Kebijakan kesehatan dan pembatasan sosial selayaknya disesuaikan untuk melindungi kelompok paling lemah, dan menjadi pertimbangan utama dalam memutuskan untuk melonggarkan atau meneruskan pembatasan sosial.
Perubahan pada protokol kesehatan dan sosial, termasuk pembatasan sosial berskala besar, harus dilakukan untuk meminimalisir lonjakan kembali angka penularan Covid-19. Langkah-langkah berkelanjutan diperlukan untuk mencegah eskalasi wabah dengan memperlambat, meredam dan memutus rantai penularan.
Semua negara harus melanjutkan upaya pendeteksian dan pengetesan secara dini, mengisolasi dan memberikan layanan medis terhadap kasus yang sudah terkonfirmasi, dan melacak semua kontak, mempromosikan praktis higiene dan etiket menutup lubang pernafasan, melindungi tenaga medis dan meningkatkan kapasitas sistem kesehatan.
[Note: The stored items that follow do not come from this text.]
(* ===== verification/StrtabSort.v ===== *)
(** * The order and the suffix test of elf-strtab.c

    [strrevcmp] compares strings from their last characters: it is the
    lexicographic order of the reversed strings, in which a string comes right
    before the strings that end in it; [is_suffix] tests for a proper suffix. *)
From Stdlib Require Import Strings.Ascii.
From stdpp Require Import sorting.
From S2P Require Import Prelude BfdHash ElfStrtab.
#[local] Open Scope Z_scope.

(** ** Strings as bytes *)

Lemma string_chars_length (s : string) : length (chars s) = String.length s.
Proof. induction s as [|c s IH]; cbn; [done|by rewrite IH]. Qed.

Lemma chars_inj (s t : string) : chars s = chars t -> s = t.
Proof.
  revert t. induction s as [|c s IH]; intros [|d t]; cbn; try done. intros [= Hc Ht]. f_equal; [|by apply IH].
  apply N2Z.inj in Hc. by rewrite <- (ascii_N_embedding c), Hc, ascii_N_embedding.
Qed.

Lemma chars_substring (n m : nat) (s : string) : chars (String.substring n m s) = take m (drop n (chars s)).
Proof.
  revert n m. induction s as [|c s IH]; intros [|n] [|m]; cbn; try done; by rewrite IH.
Qed.

(** ** The lexicographic order *)

Fixpoint lexcmp (a b : list Z) : Z :=
  match a, b with
  | [], [] => 0
  | [], _ => -1
  | _, [] => 1
  | x :: a', y :: b' => if x =? y then lexcmp a' b' else x - y
  end.

Definition lexle (a b : list Z) : Prop := lexcmp a b <= 0.

Lemma lexcmp_opp (a b : list Z) : lexcmp b a = - lexcmp a b.
Proof.
  revert b. induction a as [|x a IH]; intros [|y b]; cbn; try done.
  rewrite Z.eqb_sym. destruct (x =? y); [apply IH|lia].
Qed.

Lemma lexcmp_eq (a b : list Z) : lexcmp a b = 0 -> a = b.
Proof.
  revert b. induction a as [|x a IH]; intros [|y b]; cbn; try done.
  destruct (Z.eqb_spec x y) as [->|]; [|lia]. intros H. by rewrite (IH b).
Qed.

Lemma lexle_trans (a b c : list Z) : lexle a b -> lexle b c -> lexle a c.
Proof.
  unfold lexle. revert b c. induction a as [|x a IH]; intros [|y b] [|z c]; cbn; try lia.
  destruct (Z.eqb_spec x y), (Z.eqb_spec y z), (Z.eqb_spec x z); try lia. apply IH.
Qed.

Lemma lexle_total (a b : list Z) : lexle a b \/ lexle b a.
Proof. unfold lexle. rewrite (lexcmp_opp a b). lia. Qed.

Lemma lexle_prefix (a b : list Z) : a `prefix_of` b -> lexle a b.
Proof.
  unfold lexle. intros [k ->]. induction a as [|x a IH]; cbn; [by destruct k|]. by rewrite Z.eqb_refl.
Qed.

(** What lies between a list and one that begins with it begins with it too. *)
Lemma lexle_between (a b c : list Z) : a `prefix_of` c -> lexle a b -> lexle b c -> a `prefix_of` b.
Proof.
  unfold lexle. intros [k ->]. revert b. induction a as [|x a IH]; intros b Hab Hbc; [apply prefix_nil|].
  destruct b as [|y b]; cbn in *; [lia|]. rewrite Z.eqb_sym in Hbc.
  destruct (Z.eqb_spec x y) as [->|]; [|lia]. by apply prefix_cons, IH.
Qed.

(** ** The comparison function *)

Lemma take_snoc (s : string) (i : nat) : (i < String.length s)%nat ->
  reverse (take (S i) (chars s)) = byte_at s i :: reverse (take i (chars s)).
Proof.
  intros Hi. rewrite <- string_chars_length in Hi. destruct (lookup_lt_is_Some_2 _ _ Hi) as [x Hx].
  rewrite (take_S_r _ _ x Hx), reverse_snoc. f_equal. unfold byte_at. symmetry. by apply nth_lookup_Some.
Qed.

Lemma back_cmp_spec (s t : string) (a b : nat) :
  (a <= String.length s)%nat -> (b <= String.length t)%nat ->
  let c := lexcmp (reverse (take a (chars s))) (reverse (take b (chars t))) in
  match back_cmp (Nat.min a b) s t (a - 1) (b - 1) with
  | Some d => c = d /\ d <> 0
  | None => Z.sgn c = Z.sgn (Z.of_nat a - Z.of_nat b)
  end.
Proof.
  revert b. induction a as [|a IH]; intros [|b] Ha Hb; cbn [Nat.min back_cmp].
  - done.
  - rewrite take_0, take_snoc by lia. cbn. lia.
  - rewrite take_0, take_snoc by lia. cbn. lia.
  - rewrite !take_snoc by lia. cbn [lexcmp]. replace (S a - 1)%nat with a by lia. replace (S b - 1)%nat with b by lia.
    destruct (Z.eqb_spec (byte_at s a) (byte_at t b)) as [|Hne]; [|cbn; lia].
    specialize (IH b ltac:(lia) ltac:(lia)). cbn zeta in IH |- *.
    replace (Z.of_nat (S a) - Z.of_nat (S b)) with (Z.of_nat a - Z.of_nat b) by lia. exact IH.
Qed.

Definition rev_chars (s : string) : list Z := reverse (chars s).

Lemma strrevcmp_spec (A B : strtab_entry) :
  se_len A = Z.of_nat (String.length (se_string A)) -> se_len B = Z.of_nat (String.length (se_string B)) ->
  se_len A < 2 ^ 31 -> se_len B < 2 ^ 31 ->
  (strrevcmp A B <= 0 <-> lexle (rev_chars (se_string A)) (rev_chars (se_string B))).
Proof.
  intros HA HB HA' HB'. unfold strrevcmp, lexle, rev_chars. rewrite !u32_small, HA, HB, !Nat2Z.id by lia.
  pose proof (back_cmp_spec (se_string A) (se_string B) _ _ (le_n _) (le_n _)) as Hb. cbn zeta in Hb.
  rewrite <- !string_chars_length, !firstn_all in Hb. rewrite !string_chars_length in Hb.
  destruct (back_cmp _ _ _ _ _) as [d|]; [destruct Hb; lia|].
  rewrite s32_small by lia. revert Hb. set (c := lexcmp _ _). set (d := _ - _). clearbody c d. lia.
Qed.

(** ** The suffix test *)

Lemma is_suffix_spec (A B : strtab_entry) :
  se_len A = Z.of_nat (String.length (se_string A)) + 1 -> se_len B = Z.of_nat (String.length (se_string B)) + 1 ->
  is_suffix A B = true
  <-> chars (se_string B) `suffix_of` chars (se_string A) /\ (String.length (se_string B) < String.length (se_string A))%nat.
Proof.
  intros HA HB. unfold is_suffix. rewrite HA, HB.
  set (a := String.length (se_string A)). set (b := String.length (se_string B)).
  destruct (Z.leb_spec (Z.of_nat a + 1) (Z.of_nat b + 1)) as [Hle|Hgt].
  - split; [done|]. intros [_ ?]. lia.
  - replace (Z.to_nat (Z.of_nat b + 1 - 1)) with b by lia.
    replace (Z.to_nat (Z.of_nat a + 1 - (Z.of_nat b + 1))) with (a - b)%nat by lia.
    rewrite bool_decide_eq_true. split.
    + intros He. apply (f_equal chars) in He. rewrite !chars_substring in He.
      rewrite drop_0, (take_ge (chars (se_string B))) in He by (by rewrite string_chars_length).
      rewrite take_ge in He by (rewrite length_drop, string_chars_length; lia). split; [|lia].
      exists (take (a - b) (chars (se_string A))). by rewrite <- He, take_drop.
    + intros [[k Hk] _]. apply chars_inj. rewrite !chars_substring, drop_0.
      rewrite (take_ge (chars (se_string B))) by (by rewrite string_chars_length).
      pose proof (f_equal length Hk) as Hlen. rewrite length_app, !string_chars_length in Hlen.
      rewrite Hk, drop_app_ge by lia. replace (a - b - length k)%nat with 0%nat by lia.
      rewrite drop_0. apply take_ge. by rewrite string_chars_length.
Qed.

Lemma suffix_rev (s t : string) : chars s `suffix_of` chars t <-> rev_chars s `prefix_of` rev_chars t.
Proof. unfold rev_chars. apply suffix_prefix_reverse. Qed.

(** ** Sorting the entries that are used *)

Lemma list_merge_fmap {A B : Type} (f : A -> B) (R : relation B) {dec : forall x y, Decision (R x y)} (l1 l2 : list A) :
  list_merge R (f <$> l1) (f <$> l2)
  = f <$> list_merge (fun x y => R (f x) (f y)) (H := fun x y => dec (f x) (f y)) l1 l2.
Proof.
  revert l2. induction l1 as [|x l1 IH]; induction l2 as [|y l2 IH2]; try done.
  cbn. unfold decide. destruct (dec (f x) (f y)); cbn; f_equal; [apply (IH (y :: l2))|exact IH2].
Qed.

Lemma merge_sort_fmap {A B : Type} (f : A -> B) (R : relation B) {dec : forall x y, Decision (R x y)} (l : list A) :
  merge_sort R (f <$> l) = f <$> merge_sort (fun x y => R (f x) (f y)) (H := fun x y => dec (f x) (f y)) l.
Proof.
  set (R' := fun x y => R (f x) (f y)). set (dec' := fun x y => dec (f x) (f y) : Decision (R' x y)).
  set (g := fmap (M := option) (fmap (M := list) f)).
  assert (Hto : forall (st : list (option (list A))) (k : list A), merge_list_to_stack R (g <$> st) (f <$> k)
    = g <$> merge_list_to_stack R' (H := dec') st k).
  { induction st as [|[k'|] st IH]; intros k; cbn; [done| |done]. f_equal. rewrite list_merge_fmap. apply IH. }
  assert (Hst : forall st : list (option (list A)), merge_stack R (g <$> st) = f <$> merge_stack R' (H := dec') st).
  { induction st as [|[k|] st IH]; cbn; [done| |done]. by rewrite IH, list_merge_fmap. }
  unfold merge_sort. change (@nil (option (list B))) with (g <$> @nil (option (list A))).
  generalize (@nil (option (list A))). induction l as [|x l IH]; intros st; cbn; [apply Hst|].
  change [f x] with (f <$> [x]). by rewrite Hto, IH.
Qed.

(** An order on the elements of the list is enough to sort it. *)
Lemma merge_sort_on {A : Type} (P : A -> Prop) (R : relation A) {dec : forall x y, Decision (R x y)} (l : list A) :
  Forall P l -> (forall x y, P x -> P y -> R x y \/ R y x) ->
  (forall x y z, P x -> P y -> P z -> R x y -> R y z -> R x z) -> StronglySorted R (merge_sort R l).
Proof.
  intros Hl Htot Htr. assert (exists l' : list {x | P x}, l = proj1_sig <$> l') as [l' ->].
  { induction Hl as [|x l Hx _ [l' ->]]; [by exists []|]. by exists (exist _ x Hx :: l'). }
  rewrite merge_sort_fmap. set (R' := fun x y => _). set (dec' := fun x y => _).
  assert (Total R') by (intros [x Hx] [y Hy]; by apply Htot).
  assert (Transitive R') by (intros [x Hx] [y Hy] [z Hz]; by apply Htr).
  pose proof (StronglySorted_merge_sort R' (H := dec') l') as Hs.
  induction Hs as [|x k Hk IH Hx]; cbn; constructor; [done|]. by apply Forall_fmap.
Qed.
Kapan menurut Anda vaksin Covid-19 tersedia secara komersil?
Saat ini, lebih dari 165 bakal calon vaksin sedang berada dalam pengembangan. Dari jumlah itu, sekitar 26 kandidat vaksin sedang diujikan kepada manusia. Kami tahu setidaknya 3 atau 4 vaksin sudah memasuki fase ketiga uji klinis. AstraZeneca, Moderna dan Cansino sudah memulai fase tiga. Kami juga mengetahui bakal calon vaksin dari Rusia yang sudah memasuki fase ini. Beberapa lainnya masih berada di fase 1 atau 2, dan baru akan memasuki fase ketiga dalam beberapa bulan ke depan.
Bakal calon vaksin bisa bermacam-macam, vaksin virus menggunakan virus hidup yang sudah dibuat lemah, vaksin berbasis protein, dan vaksin DNA yang masih sangat baru.
Kecepatan pengembangan vaksin sejauh ini sudah sangat luar biasa. Kerangka waktu pengembangan ini memunculkan harapan, bahkan meski akan ada banyak faktor tak terduga yang bisa memperlambat keberhasilan mereka. Ada beberapa hasil studi yang sangat menjanjikan dari uji klinis untuk beberapa kandidat vaksin. Hasilnya sangat memuaskan.
Tapi kita harus menunggu hingga uji klinis kandidat vaksin sudah tuntas untuk bisa lebih memahami kapan vaksinnya akan bisa digunakan. Sangat penting bahwa vaksin memenuhi standar keselamatan dan keampuhan sebelum bisa digunakan secara massal terhadap manusia.